Figure 2
From: Impact of crowded environments on binding between protein and single-stranded DNA
Probing the interaction between different oligothymidines and BsCspB in absence and presence of a crowded environment by applying fluorescence spectroscopy in equilibrium. (A) The quench of intrinsic fluorescence of BsCspB has been determined for adding dT4 (colored in red, circles), dT5 (colored in orange, rectangles), and dT6 (colored in blue, triangles) under dilute (open symbols) and 300 g/L PEG1 conditions (closed symbols). (B) Intrinsic fluorescence quenching has been determined for adding dT5 in absence (colored in red, circles) and presence of 100 g/L Dex20 (colored in orange, rectangles), 200 g/L Dex20 (colored in cyan, triangles with tip to top), and 300 g/L Dex20 (colored in blue, triangles with tip to bottom). (C) Intrinsic fluorescence quenching has been determined for adding dT5 in absence (colored in red, circles) and presence of 300 g/L EG (colored in orange, rectangles) and 300 g/L glucose (colored in blue, triangles). (D) Intrinsic fluorescence quenching has been determined for adding dT5 in absence (colored in red, circles) and presence of 300 g/L PEG1 (colored in orange, rectangles) and 300 g/L Dex20 (colored in blue, triangles).
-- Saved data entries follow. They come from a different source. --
Lemma recordAccess_loops fuel sc h : sc_skipLFU sc = false → recordAccess fuel sc h = None.
Proof. intros H. induction fuel as [|f IH]; unfold recordAccess; rewrite H; [done|]. exact IH. Qed.

(** ** The cells of the index

    What the index holds for a hash: an integer, or the entry it points at. *)

Inductive cell :=
  | CInt (v : Z)
  | CEntry (key : string) (value : list byte) (expireAt : Z).

Definition shard_cell (s : ZeroGCShard) (h : Z) : option cell :=
  raw ← zs_index s !! h;
  if isInlineInt raw then Some (CInt (decodeInlineInt raw))
  else
    match ReadAt (zs_ring s) (i64 raw) with
    | inl _ => None
    | inr (k, v, hd) => Some (CEntry (BytesToString k) v (eh_ExpireAt hd))
    end.

Definition cache_cell (sc : ShardedCache) (h : Z) : option cell :=
  s ← cache_getShard sc h; shard_cell s h.

(** A shard whose ring buffer has not wrapped yet: every indexed entry is
    readable below the write position, and no two of them share a byte. *)
Definition entry_below (rb : RingBuffer) (raw : Z) : Prop :=
  ∃ k v hd, ReadAt rb raw = inr (k, v, hd) ∧ raw + headerEntrySize hd ≤ rb_tail rb.

Definition entries_disjoint (rb : RingBuffer) (r1 r2 : Z) : Prop :=
  ∀ k1 v1 hd1 k2 v2 hd2,
    ReadAt rb r1 = inr (k1, v1, hd1) → ReadAt rb r2 = inr (k2, v2, hd2) →
    r1 + headerEntrySize hd1 ≤ r2 ∨ r2 + headerEntrySize hd2 ≤ r1.

Record shard_fresh (s : ZeroGCShard) : Prop := {
  sf_ring : ring_wf (zs_ring s);
  sf_capacity : rb_capacity (zs_ring s) < 2 ^ 63;
  sf_used : rb_used (zs_ring s) ≤ rb_tail (zs_ring s);
  sf_raw h raw : zs_index s !! h = Some raw → is_u64 raw;
  sf_entry h raw :
    zs_index s !! h = Some raw → isInlineInt raw = false → entry_below (zs_ring s) raw;
  sf_disjoint h1 h2 r1 r2 :
    h1 ≠ h2 → zs_index s !! h1 = Some r1 → zs_index s !! h2 = Some r2 →
    isInlineInt r1 = false → isInlineInt r2 = false → entries_disjoint (zs_ring s) r1 r2
}.

Lemma raw_i64 s h raw :
  shard_fresh s → zs_index s !! h = Some raw → isInlineInt raw = false → i64 raw = raw.
Proof.
  intros Hf Hr Hi. pose proof (sf_raw _ Hf _ _ Hr) as Hu.
  rewrite isInlineInt_spec in Hi by done. unfold is_u64 in Hu.
  apply i64_id. unfold is_i64. lia.
Qed.

Lemma ReadAt_bounds rb off k v hd :
  ReadAt rb off = inr (k, v, hd) →
  0 ≤ off ∧ off + headerEntrySize hd ≤ rb_capacity rb ∧ headerSize ≤ headerEntrySize hd.
Proof.
  intros H. pose proof (ReadAt_header _ _ _ _ _ H) as Hh.
  apply readHeaderAt_Some in Hh as (? & ? & ?). split_and!; [done| |done].
  unfold ReadAt in H.
  destruct ((off <? 0) || (rb_capacity rb <? off + headerSize)); [done|].
  set (h := UnmarshalFrom (rb_data rb) (Z.to_nat off)) in *.
  destruct (Z.ltb_spec (rb_capacity rb) (off + headerSize + eh_KeyLen h + eh_ValLen h)); [done|].
  assert (h = hd) as <- by congruence. unfold headerEntrySize. lia.
Qed.

(** A ring update that writes one entry at [o] within [o, o + n). *)
Record ring_put (rb rb' : RingBuffer) (o n : Z) (k v : list byte) (hd : EntryHeader) : Prop := {
  rp_wf : ring_wf rb';
  rp_capacity : rb_capacity rb' = rb_capacity rb;
  rp_used : rb_used rb' ≤ rb_tail rb';
  rp_tail : rb_tail rb ≤ rb_tail rb';
  rp_read : ReadAt rb' o = inr (k, v, hd);
  rp_size : headerEntrySize hd ≤ n;
  rp_bound : o + n ≤ rb_tail rb';
  rp_frame p m : Z.of_nat (p + m) ≤ o ∨ o + n ≤ Z.of_nat p →
    slice (rb_data rb') p m = slice (rb_data rb) p m
}.

Section ring_put.
Context (s : ZeroGCShard) (rb' : RingBuffer) (h o n : Z) (k v : list byte) (hd : EntryHeader).
Context (Hf : shard_fresh s) (Hput : ring_put (zs_ring s) rb' o n k v hd).
Context (Hapart : ∀ h' raw k' v' hd',
  h' ≠ h → zs_index s !! h' = Some raw → isInlineInt raw = false →
  ReadAt (zs_ring s) raw = inr (k', v', hd') → raw + headerEntrySize hd' ≤ o ∨ o + n ≤ raw).

#[local] Set Default Proof Using "All".

Local Definition put_result : ZeroGCShard := mkShard (<[h := o]> (zs_index s)) rb' (zs_lfu s).

Lemma ring_put_other h' raw k' v' hd' :
  h' ≠ h → zs_index s !! h' = Some raw → isInlineInt raw = false →
  ReadAt (zs_ring s) raw = inr (k', v', hd') → ReadAt rb' raw = inr (k', v', hd').
Proof.
  intros Hne Hr Hi HR. pose proof (Hapart _ _ _ _ _ Hne Hr Hi HR).
  apply (ReadAt_frame (zs_ring s)); [apply Hf|apply Hput|done|].
  intros p m Hp Hm. apply (rp_frame _ _ _ _ _ _ _ Hput). lia.
Qed.

Lemma ring_put_o : 0 ≤ o < 2 ^ 63.
Proof.
  pose proof (ReadAt_bounds _ _ _ _ _ (rp_read _ _ _ _ _ _ _ Hput)) as (? & ? & ?).
  pose proof (sf_capacity _ Hf). rewrite (rp_capacity _ _ _ _ _ _ _ Hput) in *.
  unfold headerSize in *. lia.
Qed.

Lemma ring_put_inline : isInlineInt o = false.
Proof.
  pose proof ring_put_o. rewrite isInlineInt_spec by (unfold is_u64; lia). apply Z.leb_gt. lia.
Qed.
All experiments have been performed at T = 298 K using cBsCspB = 4 µM, except in (D) where cBsCspB = 2.8 µM was used for cPEG1 = 300 g/L. Equation (3) has been applied to perform numerical analysis of experimental data and the corresponding fitting functions are shown as continuous lines. (E) Binding affinity of dT5 to BsCspB in presence of c = 200 g/L of EG, glucose, PEG1, or Dex20. The horizontal line indicates binding affinity under dilute conditions. Associated data reporting on the binding affinity between oligothymidines and BsCspB are presented in Table 1 and Fig. S6A–E.